Even where businesses do recognise the importance of this, they also face the challenge of their employees feeling able to be open with them about any mental health issues they may be experiencing. Whilst this has always been the case to a certain extent, concerns around job security will undoubtedly result in many feeling that they can’t share any issues in case this can have a detrimental impact on their employability and their future career progression.
So as an employer what can you do to encourage employees to open up about their mental health and provide relevant support?
Talk to your employees – have 121s with your staff, giving them the opportunity to raise concerns or seek help, and to ask for ideas on what kind of support they feel would be beneficial to employees.
Management training – don’t assume managers will have the skills to have conversations around mental health. Provide training so they are aware of potential issues and how these might manifest in people so they can spot signs and signpost people to relevant support where applicable and to explore potential internal options to support their teams. And don’t forget to provide support to managers as well as they may be dealing with their own mental health issues during this time.
Return to work programme – for those furloughed or returning to the office after working from home (WFH) consider refresher training where appropriate, a buddy system, company updates on the strategy going forwards and phased returns if appropriate and feasible.
Flexibility – ensure this is available to all where appropriate and consider a new hybrid model of working to combine WFH and in the office; also consider phased return to work or flexible start times for those either furloughed or returning to the office environment who have become used to a different working pattern and sleep patterns.
EAP reports – If you have an employee assistance programme in place, review reports to see what are the common issues employees from your business are seeking help with. Consider introducing an EAP programme. Many cost effective solutions for SME’s have become available as a result of the pandemic.
Review benefits – review the benefits you currently offer to see whether these are appropriate, provide adequate support and are being utilised. Look at how these are communicated and consider adding additional services such as psychological counselling/support.
Team boundaries – working from home has led to blurred boundaries between home and work life. Encourage teams to agree ways of working going forwards so employees can achieve a healthy workplace balance. This may include agreeing set hours for sending or scheduling work related emails, introducing a zoom free day each week as some organisations have recently introduced, and ensuring there is time for social activities and interaction.

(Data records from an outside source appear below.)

Lemma initlog_law l b L :
  log_geom l -> bio_inv b ∅ ∅ -> sb_ok l (disk_read (dsk b) 1) ->
  disk_header (disk_read (dsk b) (lstart l)) L -> header_ok l L ->
  exists s h0, initlog ROOTDEV (mk_ls zero_log b) = Ret s tt /\
    log_geom (lg s) /\ mem_header (lg s) [] /\ bio_inv (bio s) ∅ ∅ /\
    lstart (lg s) = lstart l /\ lsize (lg s) = lsize l /\ length h0 = BSIZE /\ disk_header h0 [] /\
    dsk (bio s) = apply_writes (dsk b) (install_writes l L (disk_read (dsk b)) h0) /\
    trace (bio s) = trace b ++ install_writes l L (disk_read (dsk b)) h0 /\
    outstanding (lg s) = 0 /\ committing (lg s) = 0.
Proof.
  intros Hg Hinv [Hs1 Hs2] Hdh Hh. unfold initlog. rewrite decide_False by (unfold BSIZE, LOGSIZE; lia).
  assert (forall n, blk b n = disk_read (dsk b) n) as B0 by (intros; by eapply blk_clean).
  destruct (readsb_law b 1) as (b1 & R1 & I1 & B1 & D1 & T1); [done|done|].
  rewrite B0 in R1. mrun (inbio_ret _ (mk_ls zero_log b) _ _ R1).
  mrun (modlog_ret (fun l => mk_log (i32 (sb_logstart (sb_decode (disk_read (dsk b) 1))))
    (i32 (sb_nlog (sb_decode (disk_read (dsk b) 1))))
       (outstanding l) (committing l) ROOTDEV (lh_n l) (lh_block l)) (mk_ls zero_log b1)).
  cbn [lg bio]. rewrite Hs1, Hs2.
  rewrite !i32_small by (destruct Hg; unfold FSSIZE, LOGSIZE in *; lia).
  set (l1 := mk_log _ _ _ _ _ _ _).
  assert (log_geom l1) as Hg1 by (destruct Hg; by split).
  assert (header_ok l1 L) as Hh1 by (destruct Hh; by split).
  destruct (read_head_law l1 b1 L) as (b2 & bl & R2 & I2 & B2 & D2 & T2 & Hbl & Ht);
    [done|done|done|by rewrite B1, B0|].
  destruct (install_erase_law (set_lh (Z.of_nat (length L)) bl l1) b2 L ∅)
    as (b3 & h0 & R3 & I3 & Hl0 & Hd0 & D3 & T3);
    [by apply geom_lh|by apply header_lh|done|done|by right|].
  assert (install_writes (set_lh (Z.of_nat (length L)) bl l1) L (blk b2) h0 =
          install_writes l L (disk_read (dsk b)) h0) as E.
  { unfold install_writes. f_equal. apply list_fmap_ext. intros j [slot n] _. by rewrite B2, B1, B0. }
  exists (mk_ls (set_lh 0 bl (set_lh (Z.of_nat (length L)) bl l1)) b3), h0.
  unfold recover_from_log. mrun R2. rewrite R3. cbn [lg bio]. split_and!; try done.
  - by apply geom_lh; [apply geom_lh|].
  - by rewrite D3, D2, D1, E.
  - by rewrite T3, T2, T1, E.
Qed.

Lemma recover_law l D L :
  log_geom l -> disk_ok D -> sb_ok l (disk_read D 1) ->
  disk_header (disk_read D (lstart l)) L -> header_ok l L ->
  exists s h0, recover D = Ret s tt /\ log_geom (lg s) /\ mem_header (lg s) [] /\ bio_inv (bio s) ∅ ∅ /\
    lstart (lg s) = lstart l /\ lsize (lg s) = lsize l /\ length h0 = BSIZE /\ disk_header h0 [] /\
    dsk (bio s) = apply_writes D (install_writes l L (disk_read D) h0) /\
    trace (bio s) = install_writes l L (disk_read D) h0 /\
    outstanding (lg s) = 0 /\ committing (lg s) = 0.
Proof.
  intros Hg HD Hs Hdh Hh. unfold recover, boot_log. pose proof (binit_inv D HD) as Hinv.
  assert (dsk (binit (boot_bio D)) = D /\ trace (binit (boot_bio D)) = []) as [E1 E2]
    by (by rewrite binit_booted).
  revert Hinv E1 E2. generalize (binit (boot_bio D)) as b. intros b Hinv <- Ht.
  destruct (initlog_law l b L) as (s & h0 & Hall); try done. exists s, h0. by rewrite Ht in Hall.
Qed.

(** ** Recoverable disks *)

(** Block [m] as a disk with header [L] determines it: the log slot of a
    logged block, the block itself otherwise. *)
Definition content (l : log) (L : list Z) (D : gmap Z block) (m : Z) : block :=
  match list_find (fun n => n = m) L with
  | Some (j, _) => disk_read D (lstart l + Z.of_nat j + 1)
  | None => disk_read D m
  end.

(** Recovery from [D] will give the home blocks the contents [F]. *)
Definition recoverable (l : log) (D : gmap Z block) (F : Z -> block) : Prop :=
  disk_ok D /\ sb_ok l (disk_read D 1) /\
  exists L, disk_header (disk_read D (lstart l)) L /\ header_ok l L /\
    forall m, ~ in_log l m -> content l L D m = F m.

Lemma content_nil l D m : content l [] D m = disk_read D m.
Proof. done. Qed.

Lemma content_home l L D j m :
  NoDup L -> L !! j = Some m -> content l L D m = disk_read D (lstart l + Z.of_nat j + 1).
Proof.
  intros Hnd Hj. unfold content. rewrite (proj2 (list_find_Some _ _ j m)); [done|].
  split_and!; [done|done|]. intros i y Hi Hlt ->. pose proof (NoDup_lookup _ _ _ _ Hnd Hi Hj). lia.
Qed.

Lemma content_other l L D m : m ∉ L -> content l L D m = disk_read D m.
Proof.
  intros Hm. unfold content. rewrite (proj2 (list_find_None _ _)); [done|].
  apply Forall_forall. by intros x Hx ->.
Qed.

Wellbeing programmes – whilst a focus on mental health is critical at the moment, a proactive preventative approach to wellbeing in general is important to try and prevent issues from manifesting in the first place. Programmes can have monthly themes, including topics such as financial wellbeing, building resilience, time management to achieve greater work life balance for example.
Role models and sharing stories – a powerful method to encourage people to open up around mental health is through role models. Ensure leaders and managers are leading by example through respecting and demonstrating adherence to boundaries and providing support when employees seek help. Even more powerful, is where leaders share their own mental health issues and how they have addressed these. This can be done in a variety of ways – from sponsoring certain initiatives they have a personal connection with, to telling their own stories about struggles through company updates or other company communication channels.
Mental health issues will be something many of us will be struggling with going forwards, as we all process the challenging period we have just been through, and many will continue to be impacted from a financial and security perspective.